++++ Records shown
(** Where an element lies, as numbers. *)
Lemma rep_bounds s L a e :
  rep s L -> L !! a = Some e ->
  0 < a /\ a + extent e < 2 ^ 63 /\ 64 <= extent e /\ 0 <= e_size e <= extent e.
Proof.
  intros [HL _ Hs] Ha. pose proof (wf_blk _ _ HL a e Ha) as W.
  destruct (bw_seg _ _ _ _ W) as (k & ms & ? & Hk & ? & ? & ? & ? & ?). destruct (Hs k ms Hk).
  pose proof (wf_extent64 _ _ _ _ W). pose proof (bw_nonneg _ _ _ _ W).
  pose proof (size_extent e ltac:(lia)). lia.
Qed.

(** A header fits at any aligned place inside an element. *)
Lemma rep_elem_ok s L a e o :
  rep s L -> L !! a = Some e -> o mod 64 = 0 -> 0 <= o -> o + 64 <= extent e -> elem_ok s (a + o) = true.
Proof.
  intros [HL _ _] Ha Ho Ho0 Hoe. pose proof (wf_blk _ _ HL a e Ha) as W.
  destruct (bw_seg _ _ _ _ W) as (k & ms & ? & Hk & ? & ? & ? & ? & ?).
  apply (elem_ok_in s ms k); [done| |lia|lia].
  pose proof (bw_align _ _ _ _ W) as Hal. rewrite Z.add_mod, Hal, Ho by lia. done.
Qed.

Lemma rep_elem_ok0 s L a e : rep s L -> L !! a = Some e -> elem_ok s a = true.
Proof.
  intros HR Ha. rewrite <- (Z.add_0_r a). apply (rep_elem_ok s L a e); auto; [lia|].
  pose proof (rep_bounds s L a e HR Ha). lia.
Qed.

Lemma wp_get_raw s a e (Q : malloc_elem -> mem_config -> Prop) :
  elem_ok s a = true -> elems s !! a = Some e -> Q e s -> wp (get_elem a) Q s.
Proof. intros Hok He HQ. unfold get_elem, id. wp_step. rewrite Hok. cbn. rewrite He. by wp_step. Qed.

Lemma wp_get s L a e (Q : malloc_elem -> mem_config -> Prop) :
  rep s L -> L !! a = Some e -> Q e s -> wp (get_elem a) Q s.
Proof.
  intros HR Ha. apply wp_get_raw; [by eapply rep_elem_ok0|].
  by apply (lookup_weaken L _ _ _ Ha), rep_sub.
Qed.

(** Reading a header of zeroes. *)
Lemma wp_get_zero s a (Q : malloc_elem -> mem_config -> Prop) :
  elem_ok s a = true -> elems s !! a = None -> (forall x, a <= x < a + 64 -> bytes s !! x = None) ->
  Q zero_elem s -> wp (get_elem a) Q s.
Proof.
  intros Hok He Hz HQ. unfold get_elem, id. wp_step. rewrite Hok. cbn. rewrite He.
  assert (line_clear s a = true) as ->; [|by wp_step].
  apply forallb_forall. intros x Hx%list_elem_of_In. apply elem_of_seqZ in Hx.
  apply bool_decide_eq_true_2, Hz. unfold RTE_CACHE_LINE_SIZE in *. lia.
Qed.

Lemma wp_put s a e (Q : unit -> mem_config -> Prop) :
  elem_ok s a = true -> Q tt (put_st a e s) -> wp (put_elem a e) Q s.
Proof. intros Hok HQ. unfold put_elem, id. wp_step. rewrite Hok. cbn. by wp_step. Qed.

Lemma wp_upd_raw s a e f (Q : unit -> mem_config -> Prop) :
  elem_ok s a = true -> elems s !! a = Some e -> Q tt (put_st a (f e) s) -> wp (upd_elem a f) Q s.
Proof.
  intros Hok He HQ. unfold upd_elem. wp_step. eapply wp_get_raw; [done..|]. by apply wp_put.
Qed.

(** Writing over an element of the layout, keeping the layout well formed. *)
Lemma rep_put s L a e :
  rep s L -> wfL (memseg s) (<[a := e]> L) -> rep (put_st a e s) (<[a := e]> L).
Proof. intros [HL Hsub Hs] HW. split; [done| |done]. cbn. by apply insert_mono. Qed.

Lemma wp_upd s L a e f (Q : unit -> mem_config -> Prop) :
  rep s L -> L !! a = Some e -> wfL (memseg s) (<[a := f e]> L) ->
  (forall s', rep s' (<[a := f e]> L) -> frame [a] s s' -> elems s' !! a = Some (f e) -> heaps s' = heaps s -> Q tt s') ->
  wp (upd_elem a f) Q s.
Proof.
  intros HR Ha HW HQ. eapply wp_upd_raw; [by eapply rep_elem_ok0|by apply (lookup_weaken L _ _ _ Ha), rep_sub|].
  apply HQ; [by apply rep_put|apply frame_put|apply lookup_insert_eq|done].
Qed.

(** ** Splitting and joining *)

Lemma u64_id x : 0 <= x < 2 ^ 64 -> u64 x = x.
Proof. apply wrapu_small. Qed.

Lemma wp_split s L a e n o (Q : unit -> mem_config -> Prop) :
  rep s L -> L !! a = Some e -> L !! (a + e_size e) = Some n ->
  o mod 64 = 0 -> 64 <= o -> o + 64 <= e_size e -> (e_state e = ELEM_BUSY -> 0 < e_pad e -> e_pad e + 64 <= o) ->
  (forall s', rep s' (split_layout a o e n L) -> frame [a + o; a + e_size e; a] s s' -> heaps s' = heaps s -> Q tt s') ->
  wp (split_elem a (a + o)) Q s.
Proof.
  intros HR Ha Hn Hom Ho Hoe Hpad HQ.
  pose proof (rep_bounds s L a e HR Ha) as (? & ? & ? & ?).
  assert (extent e = e_size e) as Hext by (apply extent_size; lia).
  assert (elem_ok s (a + o) = true) as Hok by (apply (rep_elem_ok s L a e); auto; lia).
  pose proof (rep_elem_ok0 s L a e HR Ha) as Hoka. pose proof (rep_elem_ok0 s L _ n HR Hn) as Hokn.
  pose proof (lookup_weaken L (elems s) _ _ Ha (rep_sub _ _ HR)) as Ea.
  pose proof (lookup_weaken L (elems s) _ _ Hn (rep_sub _ _ HR)) as En.
  unfold split_elem. wp_step. apply (wp_get s L a e); auto.
  rewrite !u64_id by (rewrite ?u64_id; lia). replace (a + o - a) with o by lia.
  unfold malloc_elem_init. wp_step. apply wp_put; [done|]. wp_step.
  eapply wp_upd_raw; [done|apply lookup_insert_eq|]. wp_step.
  eapply wp_upd_raw; [done|cbn; rewrite !lookup_insert_ne by lia; done|]. wp_step.
  eapply wp_upd_raw; [done|cbn; rewrite !lookup_insert_ne by lia; done|].
  apply HQ; [| |done].
  - split; [apply wf_split; auto; apply HR| |apply HR]. cbn. unfold split_layout. rewrite insert_insert_eq.
    do 3 apply insert_mono. apply HR.
  - apply (frame_mono ([a + o] ++ [a + o] ++ [a + e_size e] ++ [a])); [|set_solver].
    do 3 (eapply frame_app; [apply frame_put|]). apply frame_put.
Qed.

Lemma wp_join s L a e1 e2 n (Q : unit -> mem_config -> Prop) :
  rep s L -> L !! a = Some e1 -> L !! (a + e_size e1) = Some e2 -> L !! (a + e_size e1 + e_size e2) = Some n ->
  0 < e_size e1 -> 0 < e_size e2 ->
  (forall s', rep s' (join_layout a e1 e2 n L) -> frame [a; a + e_size e1 + e_size e2] s s' -> heaps s' = heaps s ->
     Q tt s') ->
  wp (join_elem a (a + e_size e1)) Q s.
Proof.
  intros HR H1 H2 Hn Hs1 Hs2 HQ.
  pose proof (rep_bounds s L _ _ HR H1) as (? & ? & ? & ?). pose proof (rep_bounds s L _ _ HR H2) as (? & ? & ? & ?).
  pose proof (rep_elem_ok0 s L _ _ HR H1) as Hok1. pose proof (rep_elem_ok0 s L _ _ HR Hn) as Hokn.
  pose proof (lookup_weaken L (elems s) _ _ H1 (rep_sub _ _ HR)) as E1.
  pose proof (lookup_weaken L (elems s) _ _ Hn (rep_sub _ _ HR)) as En.
  assert (extent e2 = e_size e2) as Hext by (apply extent_size; lia).
  unfold join_elem. wp_step. apply (wp_get s L _ e2); auto. rewrite u64_id by lia. wp_step.
  eapply wp_upd_raw; [done..|]. eapply wp_upd_raw; [done|cbn; rewrite lookup_insert_ne by lia; done|].
  rewrite u64_id by lia. apply HQ; [| |done].
  - split; [apply wf_join; auto; apply HR| |apply HR]. cbn. unfold join_layout. do 2 apply insert_mono.
    etrans; [apply delete_subseteq|apply HR].
  - apply (frame_app [_] [_] _ (put_st a (with_size (e_size e1 + e_size e2) e1) s)); apply frame_put.
Qed.

(** ** Free lists *)

Lemma index_range n : 0 <= malloc_elem_free_list_index n < RTE_HEAP_NUM_FREELISTS.
Proof.
  unfold malloc_elem_free_list_index, RTE_HEAP_NUM_FREELISTS.
  destruct (Z.leb_spec n (2 ^ 8)); [lia|].
  assert (8 <= Z.log2 (n - 1)) by (apply Z.log2_le_pow2; lia).
  destruct (Z.leb_spec ((Z.log2 (n - 1) + 1 - 8 + 2 - 1) / 2) (13 - 1)); Z.div_mod_to_equations; lia.
Qed.

(** Larger elements are in later lists. *)
Lemma index_mono m n : m <= n -> malloc_elem_free_list_index m <= malloc_elem_free_list_index n.
Proof.
  intros Hmn. pose proof (index_range n). unfold malloc_elem_free_list_index in *. unfold RTE_HEAP_NUM_FREELISTS in *.
  destruct (Z.leb_spec m (2 ^ 8)); [lia|]. destruct (Z.leb_spec n (2 ^ 8)); [lia|].
  assert (Z.log2 (m - 1) <= Z.log2 (n - 1)) by (apply Z.log2_le_mono; lia).
  repeat match goal with |- context [?a <=? ?b] => destruct (Z.leb_spec a b) end; Z.div_mod_to_equations; lia.
Qed.

Lemma lists_ext s F G : (forall h idx a, F h idx a <-> G h idx a) -> lists_ok s F -> lists_ok s G.
Proof.
  intros HFG Hl h hp Hh. destruct (Hl h hp Hh) as [? Hi]. split; [done|].
  intros idx l Hl'. destruct (Hi idx l Hl'). split; [done|]. intros a. rewrite <- HFG. auto.
Qed.

Lemma lists_heaps s s' F : heaps s' = heaps s -> lists_ok s F -> lists_ok s' F.
Proof. unfold lists_ok. by intros ->. Qed.

Lemma in_free_list_spec s F h idx a :
  lists_ok s F -> (h < length (heaps s))%nat -> (idx < Z.to_nat RTE_HEAP_NUM_FREELISTS)%nat -> F h idx a ->
  in_free_list s a = true.
Proof.
  intros Hl Hh Hidx HF. destruct (lookup_lt_is_Some_2 _ _ Hh) as [hp Hhp]. destruct (Hl h hp Hhp) as [Hlen Hi].
  rewrite <- Hlen in Hidx. destruct (lookup_lt_is_Some_2 _ _ Hidx) as [l Hl'].
  apply existsb_exists. exists hp. split; [apply list_elem_of_In; eauto using list_elem_of_lookup_2|].
  apply existsb_exists. exists l. split; [apply list_elem_of_In; eauto using list_elem_of_lookup_2|].
  apply bool_decide_eq_true_2. by apply (proj2 (Hi idx l Hl')).
Qed.

Lemma frame_heaps A f s :
  (forall l, length (f l) = length l) ->
  (forall l h, (fun hp => (alloc_count hp, total_size hp)) <$> f l !! h
             = (fun hp => (alloc_count hp, total_size hp)) <$> l !! h) ->
  frame A s (set_heaps f s).
Proof. intros H1 H2. split; auto. cbn. auto. Qed.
++++++++
*Instructions for the task*. Look above for the line containing "Lemma rep_elem_ok0 s". Output from there through the line containing "Lemma wp_get_raw s", exactly and inclusively.

*Answer for this exercise*.
Lemma rep_elem_ok0 s L a e : rep s L -> L !! a = Some e -> elem_ok s a = true.
Proof.
  intros HR Ha. rewrite <- (Z.add_0_r a). apply (rep_elem_ok s L a e); auto; [lia|].
  pose proof (rep_bounds s L a e HR Ha). lia.
Qed.

Lemma wp_get_raw s a e (Q : malloc_elem -> mem_config -> Prop) :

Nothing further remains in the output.